More minutes passed. Things were getting a little stranger. When the cars ahead of us didn't budge an inch for almost half an hour, Dorjay decided to walk ahead to check what's happening. After that it didn't take much long for the news to reach us. The road to Khardung La was shut down due to a massive landslide few hairpin bends ahead. It was a major blow to our plan and exactly what we had feared for.

The disheartened look on the fellow travelers' faces all around added to the gloom. For most people a trip to Ladakh always comprises of a packed schedule. Everyone wants to see everything in the little time they have. What they don't understand is that the weather up here is so unpredictable that it can change any moment screwing up a part of that super packed itinerary.

As more minutes passed, one by one the cars turned around and headed back to Leh. In the end, it was just us and a handful of bikers - the kind of people who always cling to hope. To while away the snail-paced time, we had maggi at the wet canteen, spoke with the Siachen Brigade officers and made friends with the only wildlife we spotted around that check post - a furry dog and a furry yak.

And in this way 4 hours were spent, and then finally the Army signaled the road open. As we crossed the first hairpin turn, we realized we were about to head for an off-road ascend. There was no tarmac. It was a dirt track that looked slushy and extremely dangerous. After few minutes the army stopped us again and this time to let one of their trucks pass, which was carrying casualties back to Leh. That experience was like a blow right on the face. We had no idea how the 5 Indian army personnel had died but nevertheless we bowed in respect.

When we started back again, there was pin drop silence in the car broken occasionally by the freaked out banter of Dorjay who kept saying that it's not advisable to drive to Khardung La on such a day. But turning back was never an option. To lighten the mood, Jeremy said he'll sing the Indian National Anthem if we succeeded in crossing Khardung La - alive. As we spotted the first colorful prayer flags after miles of colorless snow, we knew we were getting close to the highest motorable road in the world. Had it been a little bit more slushy, I wouldn't have called it motorable.

At 18,380 feet, we were finally standing in knee deep snow at Khardung La, with fluttering prayer flags all around. What a feat to achieve, and more so on this perilous day!

The way down to North Pulu was as slushy as the ascend. But by now we realized that the reason we were still able to traverse on this stretch was due to the outstanding BRO workers. Even under such harsh conditions, they were working relentlessly so that the army and people like us could pass. These were the real great men, not appreciated enough, not documented anywhere.

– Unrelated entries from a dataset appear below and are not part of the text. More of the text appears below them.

Lemma checkpoint_roundtrip env (m m0 : Manager) r :
  state_ok (rm_state m) → lr_payload r = snapshot_payload env m →
  checkpoint_state m0 r = Ok (json_state (rm_state m)).
Proof.
  intros (Hb & Hs & Hu & Hd & Hw) Hp.
  assert (checkpoint_schema_version (E := E) r = Ok RESOURCE_CHECKPOINT_SCHEMA_VERSION) as Hv.
  { unfold checkpoint_schema_version. rewrite Hp. reflexivity. }
  assert (read_checkpoint "budget" (lr_payload r)
    (λ v, resource_budget_from_checkpoint v RESOURCE_CHECKPOINT_SCHEMA_VERSION)
    (rs_budget (rm_state m0)) (@InvalidBudgetCheckpoint E) = Ok (rs_budget (rm_state m))) as Hb'.
  { rewrite Hp. unfold read_checkpoint. change (get "budget" (snapshot_payload env m)) with
      (Some (budget_to_value (rs_budget (rm_state m)))). cbv iota beta.
    unfold resource_budget_from_checkpoint. rewrite decide_False by done. by rewrite budget_roundtrip. }
  assert (read_checkpoint "provider_signals" (lr_payload r) signals_from
    (rs_provider_signals (rm_state m0)) (@InvalidSignalsCheckpoint E) =
    Ok (rs_provider_signals (rm_state m))) as Hs'.
  { rewrite Hp. unfold read_checkpoint. change (get "provider_signals" (snapshot_payload env m)) with
      (Some (signals_to_value (rs_provider_signals (rm_state m)))). cbv iota beta.
    by rewrite signals_roundtrip. }
  assert (usage_from (default VNull (get "usage" (lr_payload r))) = Some (json_usage (rs_usage (rm_state m)))) as Hu'.
  { rewrite Hp. change (get "usage" (snapshot_payload env m)) with
      (Some (usage_to_value (rs_usage (rm_state m)))). by apply usage_roundtrip. }
  assert (read_checkpoint "deadline_unix_ms" (lr_payload r)
     (λ v, match v with VNull => Some None | _ => Some <$> as_i64 v end)
     (rs_deadline_unix_ms (rm_state m0)) (@InvalidDeadlineCheckpoint E) =
     Ok (rs_deadline_unix_ms (rm_state m))) as Hd'.
  { rewrite Hp. unfold read_checkpoint. change (get "deadline_unix_ms" (snapshot_payload env m)) with
      (Some (nullable i64_to_value (rs_deadline_unix_ms (rm_state m)))). cbv iota beta.
    destruct (rs_deadline_unix_ms (rm_state m)) as [d|]; [|done].
    unfold nullable. destruct (i64_member d Hd) as [Hrt Hn]. by destruct (i64_to_value d); rewrite ?Hrt. }
  assert (read_checkpoint "provider_rate" (lr_payload r) window_from window_default
    (@InvalidRateCheckpoint E) = Ok (rs_provider_rate (rm_state m))) as Hw'.
  { rewrite Hp. unfold read_checkpoint. change (get "provider_rate" (snapshot_payload env m)) with
      (Some (window_to_value (rs_provider_rate (rm_state m)))). cbv iota beta.
    by rewrite window_roundtrip. }
  assert (string_items (get "applied_usage_effects" (lr_payload r)) = ∅) as Ha'.
  { rewrite Hp. reflexivity. }
  unfold checkpoint_state. rewrite Hv. cbn [rbind]. rewrite Hb'. cbn [rbind]. rewrite Hs'. cbn [rbind].
  rewrite Hu'. cbn [rbind ok_or]. rewrite Hd'. cbn [rbind]. rewrite Hw'. cbn [rbind].
  by rewrite Ha'.
Qed.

We did reach Nubra Valley that day, passing through the famous Khardung La that was at its treacherous best. And in the joy of such an achievement, I forgot to teach our French friend the Indian national anthem, which would have been another feat in itself. The next day as we headed back to Leh through the very same Khardung Laa, we couldn't help but swear out loud. There was not a trace of snow and slush on this route that could have almost killed us the day before.